Madonna no terceiro ato/Reprodução Instagram |
Madonna nunca
foi daquelas artistas que se sentam na usina de hits e fazem um show repetitivo
para os fãs. Pelo contrário, a cantora sempre se impôs desafios em quase 40
anos de uma carreira camaleônica tanto no visual quanto nas experiências em sua
sonoridade. E é a artista que se impõe desafios que vemos na turnê do seu novo
álbum, “Madame X” (2019).
Iniciando por
Lisboa uma pequena turnê europeia que ainda passará por Londres e Paris, Madonna
trouxe à cidade que foi por algum tempo a sua casa porque um de seus filhos
joga na base do Benfica (“Nunca pensei que iria me tornar uma soccer mon”), um
pouco das influências do que a capital portuguesa lhe ofereceu aliada à força
do seu novo disco e alguns clássicos de sua carreira.
Para isso, ela
apostou em algo que raramente se vê um artista pop que atinge uma certa grandeza
fazer. Um show intimista num lugar pequeno (em Lisboa, o Coliseu) e com
características muito particulares. A frente do palco, cadeiras para os fãs ficarem
sentados, o que praticamente não aconteceu. Nos bolsos e bolsas, celulares
lacrados com bolsinhas impossíveis de abrir e que só são retiradas pelos
seguranças ao fim do espetáculo. O objetivo de Madonna é fazer o público viver
a experiência sem perder tempo filmando e fotografando. Numa era de
superexposição e popularidade medida por likes, a cantora prefere ver a
satisfação nos olhos de quem a observa e não nos números das redes sociais. E
não deixa de brincar com isso.
- Eu também
olho para vocês e fico pensando: por que não estão tirando fotos minhas? Talvez
eu também estivesse ficando viciada – disse ela ao explicar a importância deste
contato olho no olho com os fãs.
De fato, a
proximidade do palco e o espaço infinitamente menor do que os estádios que ela
se apresentou em todas as suas últimas turnês, trouxe uma inédita sensação de
intimidade rara com um artista do porte de Madonna. Isso a deixou bem à vontade
também para interagir e provocar os fãs, contar histórias da vida lisboeta,
fazer piadas e até bater um papo rápido com duas pessoas que tiveram a chance de
terem ainda mais proximidade com ela.
Madonna
circulou no meio da plateia, sentou em uma das cadeiras para descansar e
reclamou constantemente da lesão muscular que lhe causa muitas dores nos
membros inferiores e já a fez cancelar sete shows da turnê. Dois deles em
Lisboa.
- Madame X
está lesionada – disse a cantora, que nunca perdeu o bom-humor ao dizer que o
melhor momento do show é quando ela senta.
Mas pode-se
dizer que com um espetáculo tão diferente, os fãs ficaram satisfeitos? Depende
do que cada um esperava. Se ele for ao concerto de “Madame X” para ver Madonna
enfileirando seus sucessos, haverá um certo sentimento de frustração.

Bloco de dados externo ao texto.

(* ===== verification/LFUCurve.v ===== *)
(** * The learning pass of the FrozenHot LFU cache ([cache/lfu_FH.h], [get_curve])

    The pass walks along the buckets, highest frequency first.  Entries above
    [m_threshold], the frequency of the bucket it has reached, count as frozen:
    a lookup of one is a hit of the frozen cache there would be.  The walk goes
    on when the share of the cache walked is due.  [lfh_get_curve_measures]: on
    a filled cache the pass ends, whatever is looked up, with a curve whose
    sizes are whole frequencies.

    Time is counted in points at which other threads run ([others t]) and
    [should_stop t] is read. *)

From stdpp Require Import sorting.
From S2P Require Import Prelude Interfaces CacheSpec FHCache FastHash Monitor FreqLists LFUFH LFUFHProps.
From Stdlib Require Import QArith Qround Lqa.
Local Close Scope Q_scope.

Section object.
Context {M : Type -> Type} `{CHM M} {T : Type} `{CLHTlib T}.
Abbreviation FH A := (SM (LFU_FHCache M T) A) (only parsing).

(** [maxSize * i * 1.0/100 * 2] *)
Definition due (maxSize i : Z) : Q := (inject_Z (u64 (maxSize * i)) / 100 * 2)%Q.

Section pass.
Context (others : nat -> FH unit) (should_stop : nat -> bool).

(** [while(FC_size <= m_maxSize * i * 1.0/100 * 2 && !should_stop)].  [None] is
    [&m_tail], whose [list.m_next] is null. *)
Fixpoint curve_fill (i : Z) (fuel : nat) (t : nat) (FC_size : Z) (out_node : option positive) : FH (nat * Z * option positive) :=
  match fuel with
  | O => crashes OutOfFuel
  | S fuel =>
      others t;;
      maxSize ← gets m_maxSize;
      if Qle_bool (inject_Z FC_size) (due maxSize i) && negb (should_stop t) then
        match out_node with
        | None => crashes NullDeref
        | Some p =>
            l ← gets (fun c => nodes (lists c));
            match locate p l with
            | None => crashes UseAfterFree
            | Some (_, b, post) =>
                let FC_size := u64 (FC_size + Z.of_nat (length (ring b))) in
                match post with
                | [] => mret (S t, FC_size, None)
                | next :: _ =>
                    modify (with_threshold (fre next));;
                    step ← gets (fun c => (get_step (m_stat c)).1);
                    if Qltb (99 # 100) (step.1 + step.2) then mret (S t, FC_size, Some (address next))
                    else curve_fill i fuel (S t) FC_size (Some (address next))
                end
            end
        end
      else mret (S t, FC_size, out_node)
  end.

(** [for(int i = 1; i < 45 && !should_stop; i++)], [n] of the 44 turns left. *)
Fixpoint curve_loop (n : nat) (i : Z) (fuel : nat) (t : nat) (FC_size : Z) (out_node : option positive) : FH (list curve_data_node) :=
  match n with
  | O => mret []
  | S n =>
      others t;;
      if should_stop t then mret [] else
      '(t, FC_size, out_node) ← curve_fill i fuel (S t) FC_size out_node;
      maxSize ← gets m_maxSize;
      if Qltb (due maxSize (i + 1)) (inject_Z FC_size) then curve_loop n (i + 1) fuel t FC_size out_node else
      let FC_ratio := (inject_Z FC_size / inject_Z maxSize)%Q in
      step ← gets (fun c => (print_step2 (m_stat c)).1);
      let '(FC_hit, miss) := step in
      if Qltb (99 # 100) (FC_hit + miss) then mret [{| size_ := 1; FC_hit_ := FC_hit; miss_ := miss |}] else
      rest ← curve_loop n (i + 1) fuel t FC_size out_node;
      mret ({| size_ := FC_ratio; FC_hit_ := FC_hit; miss_ := miss |} :: rest)
  end.

(** The returned [false] and the entries added to [curve_container]. *)
Definition get_curve (fuel : nat) (curve_container : list curve_data_node) : FH (bool * list curve_data_node) :=
  no_insert ← flag tier_no_insert;
  assertM (negb no_insert);;
  l ← gets (fun c => nodes (lists c));
  modify (with_threshold (max_fre l));;
  modify (with_flags (fun f => set_curve true (sample_flag f) f));;
  modify (with_stat reset_cursor);;
  modify (with_flags (fun f => set_curve (curve_flag f) false f));;
  assertM (match curve_container with [] => true | _ => false end);;
  l ← gets (fun c => nodes (lists c));
  curve ← curve_loop 44 1 fuel 0 0 (address <$> head l);
  modify (with_flags (fun f => set_curve (curve_flag f) true f));;
  modify (with_flags (fun f => set_curve false (sample_flag f) f));;
  modify (with_threshold 0);;
  mret (false, curve_container ++ curve).
End pass.

(** ** What the other threads do

    While [sample_flag] is unset [sample_generator] samples every access. *)
Inductive access := Look (ac key : Z) | Put (key value : Z).

Definition run_access (a : access) : FH unit :=
  match a with
  | Look ac key => r ← find (fun _ => mret tt) 1 (sample_generator false 0) ac key; mret tt
  | Put key value => r ← insert (mret tt) (sample_generator false 0) key value; mret tt
  end.

Fixpoint run_accesses (l : list access) : FH unit :=
  match l with
  | [] => mret tt
  | a :: l => run_access a;; run_accesses l
  end.
End object.

(** ** The pass *)
Section props.
Context {M : Type -> Type} `{CHMLaws M} {T : Type} `{CLHTLaws T}.
Implicit Types (c : LFU_FHCache M T).

(** [c0] while the pass runs: only the threshold and the counters move. *)
Definition Learning c0 c : Prop :=
  exists g th, c = with_stat g (with_threshold th (with_flags (set_curve true false) c0)) /\ (th <> 0)%Z.

Lemma lfh_learning_stat c0 c g : Learning c0 c -> Learning c0 (with_stat g c).
Proof. intros (g0 & th & -> & Hth). by exists (fun s => g (g0 s)), th. Qed.

Lemma learning_threshold c0 c th : Learning c0 c -> (th <> 0)%Z -> Learning c0 (with_threshold th c).
Proof. intros (g0 & th0 & -> & _) Hth. by exists g0, th. Qed.

Lemma wp_learning_stat c0 c yes g (Q : unit -> LFU_FHCache M T -> Prop) :
  Learning c0 c -> (forall c', Learning c0 c' -> Q tt c') -> wp (stat yes g) c Q.
Proof. intros L HQ. unfold stat. apply wp_when; intros _; [apply wp_modify|]; apply HQ; [by apply lfh_learning_stat | done]. Qed.

Lemma learning_of c0 c : Learning c0 c ->
  lists c = lists c0 /\ fast c = fast c0 /\ m_maxSize c = m_maxSize c0 /\ m_flags c = set_curve true false (m_flags c0) /\ (m_threshold c <> 0)%Z.
Proof. by intros (g & th & -> & Hth). Qed.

Principalmente porque o set list é todo baseado no novo álbum (são 11 canções
de um disco de 13 faixas) com algumas músicas pinçadas da carreira da cantora
para colorirem um pouco mais e servirem ao que o espetáculo propõe.
Se, por outro
lado, o fã da cantora comprar a ideia de um show com muitos elementos teatrais
dividido em quatro atos, um prólogo e um epílogo onde Madonna levanta suas
conhecidas bandeiras e faz com que as músicas estejam a serviço da ideia de
contar uma história encadeada, aí a experiência pode ser mais agradável.
As ideias de
Madame X
Madonna propõe
duas ideias diferentes em “Madame X”. Uma delas é um grande manifesto político
que passa por críticas ao governo Donald Trump, algo mais forte em “American
life”, a quem ela também aproveita para provocar dizendo que o presidente
americano têm um pênis pequeno, e pela defesa da liberdade de todos e da força
das mulheres e dos gays na sociedade. E não é por acaso que ela vai embora
estendendo uma grande bandeira do movimento LGBT+ em “I Rise”. Aqui é a Madonna
que se propõe incomodar como está na poesia de James Baldwin citada antes do
show: “Artists are here too disturb the peace”.
Durante o show,
Madonna ainda revisita seus elementos e brinca com isso. “Vocês conhecem meus
clichês”. O sagrado e o profano estão sempre ali presentes, seja com bailarinas
vestidas de freiras ou outros rituais encenados no palco. As provocações ganham
o seu ponto alto na interpretação de “Like a prayer”, quando o palco exibe
cruzes, mas também as backing vocals se postam na escadaria que forma um X com
Madonna cantando ao centro.
A segunda
ideia proposta pela cantora é uma viagem por sua experiência portuguesa.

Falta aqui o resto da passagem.